Every two hours a toilet visit should occur. A story book and a fluffy toy (eg. Teddy, doll, bunny etc ) and a potty form part of the toilet procession.
Mother sits on the toilet, doll or teddy is positioned on a toilet roll (or a suitable container) and the toddler sits on the potty. Mother reads the book for as long as she has the toddler’s attention. Afterwards mother checks to see who has been successful. The doll/ teddy is checked, and the toddler is checked. If the potty has contents in it then a fuss must be made. Praise must be lavished; hugs and an occasional treat can be given.
Plenty of patience is required, because at first something will happen in the potty by accident and not intention.
No matter how annoying, after all your efforts, don’t show any irritation when success is not achieved.
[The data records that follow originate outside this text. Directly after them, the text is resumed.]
(* ===== verification/SelectionSpec.v ===== *)
(** * What the selection of variants and the portable paths promise

    The variant a machine uses is the most specific one that matches it; portable paths never leave the
    directories of the setup and name the place they were made from. *)

From S2P Require Import Prelude RustStr Order PathEnv Paths Selection.

(** ** Selection *)

Section Machine.

Context (OS ARCH : str) (environments : list str).

(** The variant is for this machine, the fallback apart. *)
Definition candidate (v : Variant) : bool := negb v.(v_default) && variant_matches OS ARCH environments v.

Definition rank (v : Variant) : nat := specificity OS ARCH v.

Lemma rank_bound v : rank v <= 8.
Proof.
  unfold rank, specificity. assert (max_list (map os_specificity (List.filter (os_selector_matches OS ARCH) (v_os v))) <= 4) as H.
  { induction (List.filter _ _) as [|e l IH]; simpl; [lia|]. unfold os_specificity at 1. destruct (is_os_family_selector e), (contains_char _ e); lia. }
  case_bool_decide; lia.
Qed.

Definition winners (variants : list Variant) : list Variant :=
  let matching := List.filter candidate variants in
  List.filter (fun v => rank v =? max_list (map rank matching)) matching.

Lemma elem_of_winners variants v :
  v ∈ winners variants <->
  v ∈ variants /\ candidate v = true /\ forall u, u ∈ variants -> candidate u = true -> rank u <= rank v.
Proof.
  unfold winners. rewrite !elem_of_filter_bool, Nat.eqb_eq. split.
  - intros [[Hv Hc] E]. split_and!; [done..|]. intros u Hu Hcu. rewrite E. apply max_list_elem, list_elem_of_fmap.
    exists u. split; [done|]. by apply elem_of_filter_bool.
  - intros (Hv & Hc & Hmax). split; [done|]. apply Nat.le_antisymm.
    + apply max_list_elem, list_elem_of_fmap. exists v. split; [done|]. by apply elem_of_filter_bool.
    + assert (max_list (map rank (List.filter candidate variants)) ∈ map rank (List.filter candidate variants)) as H.
      { apply max_list_in. intros E%map_eq_nil. assert (v ∈ List.filter candidate variants) as H by (by apply elem_of_filter_bool).
        rewrite E in H. by apply elem_of_nil in H. }
      apply list_elem_of_fmap in H as (u & -> & [Hu Hcu]%elem_of_filter_bool). by apply Hmax.
Qed.

Lemma filter_sublist_of {A} (f : A -> bool) l : sublist (List.filter f l) l.
Proof. induction l as [|x l IH]; simpl; [done|]. destruct (f x); by constructor. Qed.

Lemma filter_filter {A} (f g : A -> bool) l : List.filter f (List.filter g l) = List.filter (fun x => g x && f x) l.
Proof. induction l as [|x l IH]; simpl; [done|]. destruct (g x); simpl; by rewrite IH. Qed.

Lemma select_winners variants :
  select OS ARCH environments variants =
  match variants with
  | [] => Single
  | _ => match List.filter candidate variants with
         | [] => match List.find v_default variants with Some v => Selection_Variant v | None => NoMatch end
         | _ => match winners variants with [one] => Selection_Variant one | many => Ambiguous many end
         end
  end.
Proof. reflexivity. Qed.

(** The most specific variant wins, and only a clear one: [select] gives a variant exactly if it is one of
    the entry's and either matches this machine and every other one that does is less specific, or no
    variant matches and it is the first fallback. It reports the matching variants of the highest
    specificity exactly if there are two or more, nothing exactly if none matches and there is no fallback, and
    one stream for all exactly if there are no variants. Specificities are at most 8. *)
Theorem most_specific_variant (variants : list Variant) :
  match select OS ARCH environments variants with
  | Single => variants = []
  | Selection_Variant v =>
      (exists l1 l2, variants = l1 ++ v :: l2 /\ candidate v = true /\
         forall u, u ∈ l1 ++ l2 -> candidate u = true -> rank u < rank v) \/
      ((forall u, u ∈ variants -> candidate u = false) /\
       exists l1 l2, variants = l1 ++ v :: l2 /\ v.(v_default) = true /\ forall u, u ∈ l1 -> u.(v_default) = false)
  | NoMatch => variants <> [] /\ forall u, u ∈ variants -> candidate u = false /\ u.(v_default) = false
  | Ambiguous winners =>
      2 <= length winners /\ sublist winners variants /\
      forall v, v ∈ winners <-> v ∈ variants /\ candidate v = true /\
                                forall u, u ∈ variants -> candidate u = true -> rank u <= rank v
  end /\
  forall v, v ∈ variants -> rank v <= 8.
Proof.
  split; [|intros v _; apply rank_bound]. rewrite select_winners. destruct variants as [|v0 vs]; [done|].
  set (variants := v0 :: vs) in *. assert (variants <> []) as Hne by done. clearbody variants. destruct (List.filter candidate variants) as [|m ms] eqn:Em.
  - assert (forall u, u ∈ variants -> candidate u = false) as Hnone.
    { intros u Hu. destruct (candidate u) eqn:Ec; [|done]. assert (u ∈ List.filter candidate variants) as H by (by apply elem_of_filter_bool).
      rewrite Em in H. by apply elem_of_nil in H. }
    destruct (List.find v_default variants) as [v|] eqn:Ef.
    + right. apply find_split in Ef. naive_solver.
    + split; [done|]. intros u Hu. split; [by apply Hnone|]. eapply List.find_none in Ef; [exact Ef|]. by apply list_elem_of_In.
  - destruct (winners variants) as [|w [|w' ws]] eqn:Ew.
    + assert (max_list (map rank (m :: ms)) ∈ map rank (m :: ms)) as H by (by apply max_list_in).
      apply list_elem_of_fmap in H as (u & Eu & Hu). assert (u ∈ winners variants) as H.
      { unfold winners. rewrite Em. apply elem_of_filter_bool. split; [done|]. apply Nat.eqb_eq. by rewrite Eu. }
      rewrite Ew in H. by apply elem_of_nil in H.
    + left. assert (w ∈ winners variants) as (_ & Hc & Hmax)%elem_of_winners by (rewrite Ew; by left).
      unfold winners in Ew. rewrite filter_filter in Ew. apply filter_one in Ew as (l1 & l2 & -> & Hw & Hothers).
      exists l1, l2. split_and!; [done..|]. intros u Hu Hcu. specialize (Hothers u Hu). rewrite Hcu in Hothers. simpl in Hothers.
      apply andb_true_iff in Hw as [_ Hw]. bool_prop. assert (rank u <= rank w) by (apply Hmax; [set_solver|done]). lia.
    + split_and!; [simpl; lia| |intros v; rewrite <- Ew; apply elem_of_winners].
      rewrite <- Ew. unfold winners. etrans; apply filter_sublist_of.
Qed.

End Machine.

(** ** Portable paths *)

(** A name that is safe to write below a directory. *)
Definition plain_name (name : str) : Prop :=
  name <> [] /\ name <> u!"." /\ name <> u!".." /\ eq_ignore_ascii_case name u!".git" = false /\
  forall c, c ∈ name -> c <> slash /\ is_control c = false.

Lemma safe_names path :
  is_safe_branch_path path = true -> path <> [] /\ Forall (fun n => is_safe_component n = true) (split_on (N.eqb slash) path).
Proof.
  unfold is_safe_branch_path. intros [H1 H2]%andb_true_iff. bool_prop. split; [done|].
  apply Forall_forall. intros n Hn. rewrite forallb_forall in H2. apply H2. by apply list_elem_of_In.
Qed.

Lemma safe_plain n : is_safe_component n = true -> slash ∉ n -> plain_name n.
Proof.
  unfold is_safe_component, plain_name. intros H Hs. bool_prop. split_and!; [set_solver..|done|].
  intros c Hc. split; [congruence|].
  destruct (is_control c) eqn:Ec; [|done]. assert (existsb is_control n = true); [|congruence].
  apply existsb_exists. exists c. split; [by apply list_elem_of_In|done].
Qed.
If toddler shows any signs of a negative response then stop the whole process and resume in a few days, or even weeks.
As soon as the toddler understands what the procedure is about, it becomes much easier and success is inevitable.
It will also be easier if the toddler can take off his/her own ‘training panty’.
The little one will first be dry during the daytime.
Night time control will take a little longer (sometimes only months later).
Accidents will occur every now and again and you, the parent, must handle it gently and with patience.
When the toddler produces a dry nappy in the morning, don’t forget to praise with hugs, kisses and the occasional treat.
Toddlers, as do we all, love to please and enjoy the ‘reward’.